The cash was to be used as “seed money” for a parish-wide effort, “More for the Poor,” meant to raise money for impoverished families of Appalachia. The $100 bills came from several parishioners who donated $1,000 or more to the charitable project.

“I just wanted to challenge the people again to think of others,” Father Ric said of his parish, which hosts many other giving programs for the Bloomington-Normal community including the Clare House Catholic Worker food pantry, Loaves and Fishes Soup Kitchen and the St. Anthony Outreach Ministry.

“Even though we’re middle class or lower middle class in an older part of town, they still reach out to others,” Father Ric told The Catholic Post.

Preaching a homily on Jesus’ parable of the talents, Father Ric gave the money to the parishioners with the instruction to find creative ways to multiply the seed money for the sake of the poor. “Everybody’s got to use their talents,” he said.

The goal was to raise at least $50,000. When the various fundraising activities had finished earlier this month, the parish’s seed money had yielded a harvest of $70,000.

Among the ways St. Mary’s parishioners raised money were a garage sale, bake sales, a car wash, sales of calendars and t-shirts, a wine and cheese party, a euchre tournament, a motorcycle ride to Mattoon, and an auction.

One parishioner raised $1,000 just by taping her $100 bill to a jar and inviting visitors to her house to place donations in the jar, according to Father Ric.

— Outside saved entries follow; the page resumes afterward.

Lemma terminal_heap (s : sstate) own h n : res_ok s own -> terminal (ts s) n -> terminal (ts (put_hp h s)) n.
Proof. intros Hr. apply (terminal_same _ _ n own (rs_tables _ _ Hr)). by split. Qed.

Lemma nodup_three (a b c : Z) : a <> b -> a <> c -> b <> c -> NoDup [a; b; c].
Proof.
  intros Hab Hac Hbc. apply NoDup_cons. split; [| by apply nodup_pair]. rewrite !elem_of_cons, elem_of_nil. by intros [? | [? | []]].
Qed.

(** A ready program: its registers, its memory, its files. *)
Definition is_program (s : sstate) (t id space : Z) (nm : list Z) (entry_point quant usp n : Z) : Prop :=
  let c := task s t in
  tid c = id /\ st c = Ready /\ tname c = copy_name nm /\ quantum c = quant /\ timeslice c = quant /\ stack_size c = DEFAULT_STACK /\
  pml4 c = space /\ tcwd c = vfs_root (vfs (ts s)) /\ user_frame s (ctx c) entry_point usp 0x202 /\
  std_slot (ts s) (fd_table c) n VFS_READ 0 /\ std_slot (ts s) (fd_table c) n VFS_WRITE 1 /\ std_slot (ts s) (fd_table c) n VFS_WRITE 2.

Lemma resolve_root (x : tstate) own : tables_ok x own -> Vfs.resolve [slash] (vfs x) = Some (Ok (vfs_root (vfs x)), vfs x).
Proof.
  intros Hx. pose proof (ok_tree _ _ (tb_obj _ _ Hx)) as Hwf. pose proof (node_nonzero _ _ Hwf (proj1 (tw_root _ Hwf))) as H0.
  assert (resolve_internal [slash] (vfs x) = Some (vfs_root (vfs x))) as E by (unfold resolve_internal; cbn; by rewrite (proj2 (Z.eqb_neq _ 0))).
  unfold Vfs.resolve, Vfs.lookup, M_bind, bind, mbind, option_bind, ret. rewrite E. by rewrite (proj2 (Z.eqb_neq _ 0)).
Qed.

Lemma init_stdio_step (s : sstate) own r l zl fdt n : queues s r l zl -> res_ok s own -> tables (ts s) !! fdt = Some (Table ∅ 0) -> terminal (ts s) n ->
  exists x own', on_tables (init_stdio foreign_create fdt) s = Some (tt, set_ts x s) /\ queues (set_ts x s) r l zl /\ res_ok (set_ts x s) own' /\
    (forall a, spare s own a -> spare (set_ts x s) own' a) /\ is_Some (tables x !! fdt) /\ vfs_root (vfs x) = vfs_root (vfs (ts s)) /\
    std_slot x fdt n VFS_READ 0 /\ std_slot x fdt n VFS_WRITE 1 /\ std_slot x fdt n VFS_WRITE 2.
Proof.
  intros Hq Hr Ht Hn. destruct (init_stdio_ok (ts s) own fdt n (rs_tables _ _ Hr) Ht Hn) as (x & own' & Hrun & Hok & Hk & Hdom & Hroot & _ & S0 & S1 & S2).
  exists x, own'. split; [unfold on_tables, run_on; by rewrite Hrun |]. split; [by apply (queues_same s) |]. split_and!; try done.
  - apply (res_more s _ own own' Hr); try done; intros u; rewrite Hdom; [done | by left].
  - intros a Ha. apply (spare_same s _ own own' a Ha Hk); [done |]. intros Hnone. apply eq_None_not_Some. cbn [ts set_ts]. rewrite Hdom, Hnone. by intros [].
  - apply Hdom. rewrite Ht. by eexists.
Qed.

Lemma create_task_ok (s : sstate) own r l zl space nm e q usp n : queues s r l zl -> res_ok s own -> terminal (ts s) n ->
  exists res s' own', create_task raw foreign_create space nm e q usp s = Some (res, s') /\ res_ok s' own' /\
    match res with
    | Ok id => id = next_tid s /\ next_tid s' = u32 (id + 1) /\
        exists t, tasks s !! t = None /\ queues s' r (t :: l) zl /\ is_program s' t id space nm e q usp n
    | Err k => k = OutOfMemory /\ queues s' r l zl /\ tasks s' = tasks s /\ next_tid s' = next_tid s
    end.
Proof.
  intros Hq Hr Hterm. unfold create_task.
  assert (forall bl s1 own1, queues s1 r l zl -> res_ok s1 own1 -> NoDup bl -> (forall a, a ∈ bl -> spare s1 own1 a) -> tasks s1 = tasks s -> next_tid s1 = next_tid s ->
    exists s' own', (free_all bl ;; mret (Err OutOfMemory)) s1 = Some (Err OutOfMemory : kResult Z, s') /\ res_ok s' own' /\
      OutOfMemory = OutOfMemory /\ queues s' r l zl /\ tasks s' = tasks s /\ next_tid s' = next_tid s) as Hundo.
  { intros bl s1 own1 Hq1 Hr1 Hnd Hsp T1 T2. destruct (blocks_returned bl s1 own1 r l zl Hq1 Hr1 Hnd Hsp) as (h & own' & Hf & Hq' & Hr').
    exists (put_hp h s1), own'. rewrite (bind_Some _ _ _ _ _ Hf). by split_and!. }
  destruct (spare_malloc s own r l zl sizeof_Task Hq Hr ltac:(done)) as (t & h1 & own1 & Hm1 & Hq1 & Hr1 & _ & Ht).
  rewrite (bind_Some _ _ _ _ _ Hm1). set (s1 := put_hp h1 s) in *. destruct (Z.eqb_spec t 0) as [-> | Ht0]; [by exists (Err OutOfMemory), s1, own1 |].
  destruct (Ht Ht0) as (Hst1 & Htn & Hti).
  destruct (spare_malloc s1 own1 r l zl DEFAULT_STACK Hq1 Hr1 ltac:(done)) as (kstk & h2 & own2 & Hm2 & Hq2 & Hr2 & Hk2 & Hks).
  rewrite (bind_Some _ _ _ _ _ Hm2). set (s2 := put_hp h2 s1) in *. destruct (Hk2 t Hst1) as [Hst2 Htk]. destruct (Z.eqb_spec kstk 0) as [-> | K0].
  { exists (Err OutOfMemory). destruct (Hundo [t] s2 own2) as (s' & own' & Hrun & ?); try done; [apply NoDup_singleton | by intros a ->%list_elem_of_singleton |].
    exists s', own'. split; [| done]. rewrite <- Hrun. exact (free_all_bind [t] _ s2). }
  destruct (Hks K0) as (Hks2 & _). destruct (spare_malloc s2 own2 r l zl DEFAULT_STACK Hq2 Hr2 ltac:(done)) as (sstk & h3 & own3 & Hm3 & Hq3 & Hr3 & Hk3 & Hss).
  rewrite (bind_Some _ _ _ _ _ Hm3). set (s3 := put_hp h3 s2) in *. destruct (Hk3 t Hst2) as [Hst3 Hts]. destruct (Hk3 kstk Hks2) as [Hks3 Hkss].
  pose proof (terminal_heap s2 own2 h3 n Hr2 (terminal_heap s1 own1 h2 n Hr1 (terminal_heap s own h1 n Hr Hterm))) as Hterm3.
  assert (forall a, a ∈ [kstk; t] -> spare s3 own3 a) as Hsp3 by (intros a; rewrite !elem_of_cons, elem_of_nil; intros [-> | [-> | []]]; done).
  destruct (Z.eqb_spec sstk 0) as [-> | S0].
  { exists (Err OutOfMemory). destruct (Hundo [kstk; t] s3 own3) as (s' & own' & Hrun & ?); try done; [by apply nodup_pair |].
    exists s', own'. split; [| done]. rewrite <- Hrun. exact (free_all_bind [kstk; t] _ s3). }
  destruct (Hss S0) as (Hss3 & _). destruct (new_table s3 own3 r l zl Hq3 Hr3) as (fdt & x & own4 & Hal & Hq4 & Hr4 & Hsp4 & Hterm4 & Hfdt).
  rewrite (bind_Some _ _ _ _ _ Hal). set (s4 := set_ts x s3) in *.
  assert (forall a, a ∈ [kstk; sstk; t] -> spare s4 own4 a) as Hspall.
  { intros a. rewrite !elem_of_cons, elem_of_nil. intros [-> | [-> | [-> | []]]]; by apply Hsp4. }
  assert (NoDup [kstk; sstk; t]) as Hnd by (by apply nodup_three).
  destruct (Z.eqb_spec fdt 0) as [-> | F0].
  { exists (Err OutOfMemory). destruct (Hundo [sstk; kstk; t] s4 own4) as (s' & own' & Hrun & ?); try done.
    - apply nodup_three; auto.
    - intros a. rewrite !elem_of_cons. intros Ha. apply Hspall. rewrite !elem_of_cons. tauto.
    - exists s', own'. split; [| done]. rewrite <- Hrun. exact (free_all_bind [sstk; kstk; t] _ s4). }
  destruct (Hfdt F0) as [Hempty Hunused]. rewrite (bind_Some _ _ s4 (next_tid s4) s4 eq_refl). rewrite (bind_Some _ _ s4 tt (set_next_tid (u32 (next_tid s4 + 1)) s4) eq_refl).
  set (s5 := set_next_tid (u32 (next_tid s4 + 1)) s4) in *.
  assert (queues s5 r l zl) as Hq5 by (by apply (queues_same s4)).
  assert (res_ok s5 own4) as Hr5 by (apply (res_same s4); [done | by intros p | apply (rs_tables _ _ Hr4) | done]).
  assert (on_tables (run_on vfs set_vfs (Vfs.resolve [slash])) s5 = Some (Ok (vfs_root (vfs x)), s5)) as Hroot.
  { unfold on_tables, run_on. cbn [ts s5 s4 set_next_tid set_ts]. rewrite (resolve_root x own4 (rs_tables _ _ Hr4)). by destruct x. }
  rewrite (bind_Some _ _ _ _ _ Hroot). cbv zeta.
  destruct (init_stdio_step s5 own4 r l zl fdt n Hq5 Hr5 Hempty (Hterm4 n Hterm3)) as (y & own6 & Hio & Hq6 & Hr6 & Hsp6 & Hfy & Hrt & Z0 & Z1 & Z2).
  rewrite (bind_Some _ _ _ _ _ Hio). set (s6 := set_ts y s5) in *.
  pose (mk := fun sp => MkTask sp kstk DEFAULT_STACK sstk Ready (next_tid s) (parent_tid (raw t)) (exit_code (raw t)) q q 0
    (copy_name nm) space (vfs_root (vfs x)) (troot (raw t)) fdt).
  destruct (user_task_ok raw foreign_close s6 own6 r l zl mk t kstk sstk fdt e usp 0x202) as (sp & m & Hpush & Hr' & Hq' & Hts' & Hid & Htask & Hfr); try done.
  { intros a Ha. apply Hsp6. apply (spare_same s4 _ own4); try done; [by apply Hspall | by intros ?]. }
  unfold start_task.
  exists (Ok (next_tid s)), (add_task t (mk sp) (set_kmem m s6)), own6. split; [| split; [done |]].
  { unfold mbind, St_bind, modify. rewrite Hpush. done. }
  split; [done |]. split; [by rewrite Hid |]. exists t. split; [done |]. split; [done |].
  unfold is_program. rewrite Htask, Hts'. cbn [tid st tname quantum timeslice stack_size pml4 tcwd ctx fd_table set_tnext mk ts s6 set_ts]. by split_and!.
Qed.

(** ** The memory of a program *)

Definition mem_of (s : kstate) (space a : Z) : Z := default 0 (umem s !! (space, a)).

(** What a program finds at its stack pointer: argc, pointers to its arguments, a
    null, pointers to its environment, a null, the auxiliary vector; and the strings. *)
Definition args_at (m : Z -> Z) (usp e : Z) (argv : option strings) (argc : Z) (envp : option strings) (envc : Z) : Prop := exists ap ep,
  length ap = UserStack.wanted argv argc /\ length ep = UserStack.wanted envp envc /\
  (forall i w, UserStack.block_words e ap ep !! i = Some w -> read64 m (usp + 8 * Z.of_nat i) = w) /\
  (forall i p, ap !! i = Some p -> UserStack.string_at m p (UserStack.str_at (default [] argv) i)) /\
  (forall i p, ep !! i = Some p -> UserStack.string_at m p (UserStack.str_at (default [] envp) i)).

(** The bounds of the block in its buffer. *)
Lemma block_bounds base e argv argc envp envc : heap_range base -> U64 e -> UserStack.block_room argv argc envp envc <= STACK_BUF_SIZE ->
  let sp := UserStack.sp (block (build base e argv argc envp envc)) in
  base <= sp <= base + STACK_BUF_SIZE /\ user_sp base (build base e argv argc envp envc) = Vmm.USER_STACK_TOP - (base + STACK_BUF_SIZE - sp).
Proof.
  intros Hb He Hroom. cbv zeta. destruct (UserStack.build_stages base e argv argc envp envc Hb He) as (ap & ep & s1 & s2 & s4 & -> & [_ _ S3 [K1 _] [K2 _] S6 _ _ _ (k & _ & Hk & E4) F1 F2]).
  unfold user_sp. cbn [block]. unfold STACK_BUF_SIZE, UserStack.block_room in *.
  pose proof (UserStack.room_nonneg (UserStack.wanted argv argc) (default [] argv)). pose proof (UserStack.room_nonneg (UserStack.wanted envp envc) (default [] envp)).
  destruct F1 as [L1 B1]; [lia |]. destruct F2 as [L2 B2]; [lia |]. rewrite L1, L2 in E4. split; [lia |]. rewrite UserStack.user_va by (done || lia). done.
Qed.

Lemma string_moved (m : Z -> Z) base b src ps lo hi i p : UserStack.placed (UserStack.mem (block b)) src ps lo hi -> ps !! i = Some p ->
  hi <= base + 4096 -> UserStack.sp (block b) <= lo -> UserStack.sp (block b) <= base + 4096 ->
  (forall a, UserStack.sp (block b) <= a < base + 4096 -> m (Vmm.USER_STACK_TOP - (base + 4096 - a)) = at_byte (UserStack.mem (block b)) a) ->
  UserStack.string_at m (Vmm.USER_STACK_TOP - (base + 4096 - p)) (UserStack.str_at src i).
Proof.
  intros Hp Hi Hhi Hlo Hsp Hm j c Hj. destruct (Hp i p Hi) as (A & B & C). pose proof (lookup_lt_Some _ _ _ Hj) as Hlt. rewrite length_app in Hlt. cbn in Hlt.
  rewrite <- (C j c Hj). replace (Vmm.USER_STACK_TOP - (base + 4096 - p) + Z.of_nat j) with (Vmm.USER_STACK_TOP - (base + 4096 - (p + Z.of_nat j))) by lia.
  apply Hm. lia.
Qed.

Lemma args_visible (m : Z -> Z) base e argv argc envp envc : heap_range base -> U64 e -> UserStack.block_room argv argc envp envc <= STACK_BUF_SIZE ->
  let b := build base e argv argc envp envc in
  (forall a, UserStack.sp (block b) <= a < base + 4096 -> m (Vmm.USER_STACK_TOP - (base + 4096 - a)) = at_byte (UserStack.mem (block b)) a) ->
  args_at m (user_sp base b) e argv argc envp envc.
Proof.
  intros Hb He Hroom. cbv zeta. pose proof (block_bounds base e argv argc envp envc Hb He Hroom) as [Hsp ->].
  destruct (UserStack.build_stages base e argv argc envp envc Hb He) as (ap & ep & s1 & s2 & s4 & Eb & [S1 S2 S3 S4 S5 S6 S7 _ _ (k & _ & Hk & E4) F1 F2]).
  rewrite Eb in *. cbn [block] in *. unfold STACK_BUF_SIZE, UserStack.block_room in *. intros Hm. pose proof S4 as [K1 _]. pose proof S5 as [K2 _].
  pose proof (UserStack.room_nonneg (UserStack.wanted argv argc) (default [] argv)). pose proof (UserStack.room_nonneg (UserStack.wanted envp envc) (default [] envp)).
  destruct F1 as [L1 B1]; [lia |]. destruct F2 as [L2 B2]; [lia |].
  destruct (UserStack.placed_deeper s1 s2 _ ap _ _ S1 S4 ltac:(lia)) as [_ S1'].
  destruct (UserStack.placed_deeper s2 s4 _ ap _ _ S1' S5 ltac:(lia)) as [_ S1'']. destruct (UserStack.placed_deeper s2 s4 _ ep _ _ S2 S5 ltac:(lia)) as [_ S2'].
  exists (UserStack.to_user_va (base + 4096) <$> ap), (UserStack.to_user_va (base + 4096) <$> ep). rewrite !length_fmap. split_and!; [done | done | | |].
  - intros i w Hi. rewrite <- (S7 i w Hi). pose proof (lookup_lt_Some _ _ _ Hi) as Hlt. unfold UserStack.block_words in Hlt.
    repeat (rewrite length_app in Hlt || rewrite length_cons in Hlt). rewrite !length_fmap, length_reverse in Hlt. cbn [length UserStack.auxv] in Hlt.
    unfold read64. apply read_le_ext. intros j Hj. rewrite <- Hm by lia. f_equal. lia.
  - intros i p Hi. rewrite list_lookup_fmap in Hi. destruct (ap !! i) as [q |] eqn:Hq; [| done]. injection Hi as <-. destruct (S1'' i q Hq) as (A & _ & _).
    fold STACK_BUF_SIZE. rewrite UserStack.user_va by (done || lia). eapply (string_moved m base (UserStack.Built s4 [] [])); [eassumption | done | | | | done]; cbn [block]; lia.
  - intros i p Hi. rewrite list_lookup_fmap in Hi. destruct (ep !! i) as [q |] eqn:Hq; [| done]. injection Hi as <-. destruct (S2' i q Hq) as (A & _ & _).
    fold STACK_BUF_SIZE. rewrite UserStack.user_va by (done || lia). eapply (string_moved m base (UserStack.Built s4 [] [])); [eassumption | done | | | | done]; cbn [block]; lia.
Qed.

News of the parish’s Appalachian outreach project began to spread during the fall, and The Bloomington Pantagraph ran a feature story on “More for the Poor” in its Nov. 30 edition. After that the Associated Press picked up the story, which spread nationwide and then internationally.

“We’ve gotten a lot of calls since it went out over the AP. One call came from New Zealand. They interviewed me for a morning radio show,” said Father Ric. The project, he added, even merited a mention on the show of famed radio personality Paul Harvey.

Now, as Harvey would say, here’s the rest of the story.

The $70,000 was divided four ways: $17,500 each was given to four Appalachian missions or charitable outreaches, including Msgr. Ralph Beiting’s ministry to the poor of Appalachia based in Louisa, Ky.

Msgr. Beiting is the founder and director of the Christian Appalachian Project and the Father Beiting Appalachian Mission Center, which serve 100,000 families in three states.

The other three checks went to missions in Cumberland, Hazard and Jackson, Ky., that are served by Father Ric’s religious community, the Franciscan Order of Friars Minor.

“The three friars got together in Cumberland so they wouldn’t have to drive around to each place,” said Father Ric.

The checks were personally delivered the week of Dec. 7.

“My husband and I and one of our daughters, Julie, and one of her sons, Andrew, had the blessing of being able to go down there and give them the checks,” said St. Mary’s parishioner Jeannine Montgomerie. “It was great to see the look on their faces.”

Need is very great in Appalachia, and the donations will help to ease the burden for a little while, Montgomerie said.

“In Cumberland unemployment is 46 percent and in Hazard it is 39 percent. One of the places has a line of 100 people every week at its food pantry,” so money and food are a constant need in Appalachia, she said.

With the economy and Wall Street in uncertainty, Father Ric’s financial advice is to invest your money where it will do the most good by giving it to the poor, just like his parishioners did.

“It was a great investment: $18,000, with a $70,000 return in three months,” said Father Ric. “They really rose to the occasion.”